Well, my usual strategy is much as has been mentioned. When my wars go to plan, I hit a neighbour hard with the most advanced troops in the known world, take their best cities, and quickly force them to capitulate. Of course, it doesn't always go to plan (those damned samurai just don't give up!)
In the early (ancient/classical/medieval) days, I'm very unlikely to upgrade unless I have a very well promoted unit, as the advent of vassalage and theocrasy more often than not mean I can build new ready-promoted units, and my economy can't sustain the expense.

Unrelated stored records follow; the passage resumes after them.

(* ===== verification/Kernel.v ===== *)
(** * The operating system as the daemon sees it

    The system calls and library entry points whose answers the program
    does not determine are the calls of an interface, [Kernel]: a state and
    the answer to each call.  [KernelLaws] states what POSIX documents of
    them and the components rely on.  A [World] is a kernel, the log files,
    the trace of the calls made so far, newest first, and the static
    variables of the process. *)

From Stdlib Require Import ZArith NArith Ascii String.
From stdpp Require Import base gmap sets list strings.
From S2P Require Import Prelude CppString Files.

(** The part of [struct stat] the sources read. *)
Record stat_result := mkStat { st_mode : Z; st_uid : Z }.

Inductive call :=
(* clocks, in nanoseconds *)
| SteadyNow | SystemNow
(* descriptors *)
| Pipe2 | Close (fd : Z) | Dup2 (src dst : Z)
| GetFlags (fd : Z) | SetFlags (fd flags : Z)
| AssignStream (fd : Z)        (* constructing an asio stream_descriptor *)
| AsyncRead (fd : Z)           (* async_read_some *)
| RunFor (ms : Z)              (* the time an io_context::run_for takes *)
(* processes *)
| Fork | Kill (pid sig : Z) | Waitpid (pid : Z) (nohang : bool)
| SignalDefault (sig : Z) | Execvp (argv : list bytes)
(* credentials and limits *)
| Getuid | Geteuid | Getgid | Getegid
| Getpwnam (name : bytes) | Initgroups (name : bytes) (gid : Z)
| Setgid (gid : Z) | Setuid (uid : Z) | Getrlimit
(* the process environment *)
| Chdir (dir : bytes) | Setenv (key value : bytes) | SetUmask (mode : Z)
(* the file system *)
| Stat (path : bytes) | Lstat (path : bytes) | Chmod (path : bytes) (mode : Z)
| Exists (path : bytes) | Canonical (path : bytes) | WeaklyCanonical (path : bytes)
| CurrentPath | TempDirectory | Unlink (path : bytes)
| IsDirectory (path : bytes)
| DirectoryFiles (path : bytes)   (* the regular files of a directory_iterator *)
| ReadFile (path : bytes)         (* what an ifstream reads; None when it does not open *)
(* the pid file *)
| Getpid | OpenTruncated (path : bytes) | Flock (fd : Z) | WriteFd (fd : Z) (text : bytes)
| RemoveFile (path : bytes)
(* the listening socket *)
| Connect (path : bytes)          (* whether something accepts connections there *)
| AcceptorOpen | AcceptorBind (path : bytes) | AcceptorListen | AcceptorClose
| Strerror.                    (* strerror(errno) *)

(** What a call answers. *)
Definition answer (c : call) : Type :=
  match c with
  | SteadyNow | SystemNow => Z
  | Pipe2 => option (Z * Z)
  | AssignStream _ => bool
  | Waitpid _ _ => Z * Z
  | Getpwnam _ => option (Z * Z)          (* uid, gid *)
  | Getrlimit => option (option Z)        (* the hard limit, None for infinity *)
  | Execvp _ => bool                      (* whether the image was replaced *)
  | Stat _ | Lstat _ => option stat_result
  | Exists _ => result bool
  | Canonical _ | WeaklyCanonical _ | CurrentPath | TempDirectory => result bytes
  | Strerror => bytes
  | IsDirectory _ => result bool
  | DirectoryFiles _ => result (list bytes)
  | AcceptorOpen | AcceptorBind _ | AcceptorListen => result unit
  | ReadFile _ => option bytes
  | RemoveFile _ | Connect _ => bool
  | Close _ | AsyncRead _ | RunFor _ | SignalDefault _ | AcceptorClose => unit
  | _ => Z
  end.

Inductive event := Ev (c : call) (r : answer c).

Class Kernel (K : Type) := sys : ∀ c : call, K → answer c * K.

(** The function-local statics of util/secure.cpp: the directories its
    checks allow, resolved at the first use that succeeds and kept by the
    process. *)
Record Statics := mkStatics {
  log_dirs : option (list bytes);      (* in validate_log_path *)
  pidfile_dirs : option (list bytes);  (* in validate_pidfile_path *)
}.
Definition no_statics : Statics := mkStatics None None.

Record World (K : Type) := mkWorld { wk : K; wfs : FS; wtrace : list event; wstatics : Statics }.
Arguments mkWorld {K}.
Arguments wk {K}.
Arguments wfs {K}.
Arguments wtrace {K}.
Arguments wstatics {K}.

Section kernel.
Context {K : Type} `{!Kernel K}.

Definition do_call (c : call) : M (World K) (answer c) := λ w,
  let '(r, k) := sys c (wk w) in
  Ret r (mkWorld k (wfs w) (Ev c r :: wtrace w) (wstatics w)).

Lemma total_do_call (I : World K → Prop) c :
  (∀ w r k, I w → sys c (wk w) = (r, k) → I (mkWorld k (wfs w) (Ev c r :: wtrace w) (wstatics w))) →
  total I (do_call c).
Proof. intros H w Hw. unfold do_call. destruct (sys c (wk w)) eqn:E. eauto. Qed.
End kernel.

(** What the manual pages promise of the calls, with the children not yet
    waited for and the value of the steady clock as the relevant part of
    the kernel's state.  [Fork] is as the parent sees it. *)
Class KernelLaws (K : Type) `{!Kernel K} := {
  children : K → gset Z;
  clock : K → Z;
  fork_law k r k' : sys Fork k = (r, k') →
    r ≠ 0 ∧ (if 0 <? r then (r ∉ children k) ∧ children k' = {[ r ]} ∪ children k
             else children k' = children k);
  waitpid_law p nohang k pid st k' : sys (Waitpid p nohang) k = ((pid, st), k') →
    if 0 <? pid then
      pid ∈ children k ∧ children k' = children k ∖ {[ pid ]} ∧ (0 < p → pid = p)
    else children k' = children k;
  children_law c k r k' : sys c k = (r, k') →
    (∀ p b, c ≠ Waitpid p b) → c ≠ Fork → children k' = children k;
  steady_law k t k' : sys SteadyNow k = (t, k') → clock k ≤ t ∧ clock k' = t;
  run_for_law ms k r k' : sys (RunFor ms) k = (r, k') → clock k < clock k';
  clock_law c k r k' : sys c k = (r, k') → clock k ≤ clock k';
}.

(** ** Reading traces

    The events of a trace that concern children: the children created, the
    signals sent, and the children reaped, newest first. *)

Inductive mark := MForked (pid : Z) | MSignal (pid sig : Z) | MReaped (pid : Z).

Definition mark_of (e : event) : option mark :=
  match e with
  | Ev c r =>
    match c return answer c → option mark with
    | Fork => λ pid, if 0 <? pid then Some (MForked pid) else None
    | Kill pid sig => λ _, Some (MSignal pid sig)
    | Waitpid _ _ => λ r, if 0 <? r.1 then Some (MReaped r.1) else None
    | _ => λ _, None
    end r
  end.
Definition marks (t : list event) : list mark := omap mark_of t.

Lemma marks_forked (r : Z) t : 0 < r → marks (Ev Fork r :: t) = MForked r :: marks t.
Proof. intros H. unfold marks. simpl. by destruct (Z.ltb_spec 0 r); [|lia]. Qed.

Lemma marks_fork_failed (r : Z) t : r < 0 → marks (Ev Fork r :: t) = marks t.
Proof. intros H. unfold marks. simpl. by destruct (Z.ltb_spec 0 r); [lia|]. Qed.

Lemma marks_waitpid p b (pid st : Z) t :
  marks (Ev (Waitpid p b) (pid, st) :: t)
  = if 0 <? pid then MReaped pid :: marks t else marks t.
Proof. unfold marks. simpl. by destruct (0 <? pid). Qed.

(** The children created and not yet reaped. *)
Fixpoint live (t : list mark) : gset Z :=
  match t with
  | [] => ∅
  | MForked pid :: t => {[ pid ]} ∪ live t
  | MSignal _ _ :: t => live t
  | MReaped pid :: t => live t ∖ {[ pid ]}
  end.

(** Every signal was sent to a child that existed and was not yet reaped at
    the time, and whose process id thus was still its own. *)
Fixpoint own (t : list mark) : Prop :=
  match t with
  | [] => True
  | MSignal pid _ :: t => 0 < pid ∧ pid ∈ live t ∧ own t
  | _ :: t => own t
  end.

(** The kernel's children are those of the trace, and all signals went to
    own children. *)
Definition tracked {K} `{KernelLaws K} (w : World K) : Prop :=
  children (wk w) = live (marks (wtrace w)) ∧ own (marks (wtrace w)).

Moving from medieval to rennaisance I do start to upgrade, particualry to retain my city raiders (which from previous posts is pretty much standard practise) and when I have a great UU with free promotions. My current Viking game is a good example. I had an army of beserkers, mostly CR3, which I upgraded to grenadiers, and before they went obsolete I would commonly recruit a new beserker, promote them to CR2 and immediately upgrade to a grenadier before shipping them off to the front. Those best-of-both-worlds times (when you can still recruit an excellent unit and have it head off state-of-the-art) are real opportunities to shine. I recruited a surplus of beserkers, purely as a reserve against future losses.
With garrisons, I do want the best I can get, even in "safe" cities (now I'm no Sun Tsu, so safe is a fairly nebulous term to me!). These upgrades I'll do in waves, though. I'll turn off research for a big cash injection, and upgrade the garrisons of outer and isolated cities first (typically longbows/muskets to rifles). I'll then work my way toward the centre of the empire, but if I'm falling behind too much in tech, I'll stop until my science is back on an even keel, then have a few bursts of upgrading.
A GM's trade mission is always welcome at times like this, so upgrading needn't be at the expense of research.
I often play financial leaders (currently Ragnar), mostly to cover my woeful budgeting inadequacies, so a few turns without research can net a lot of cash.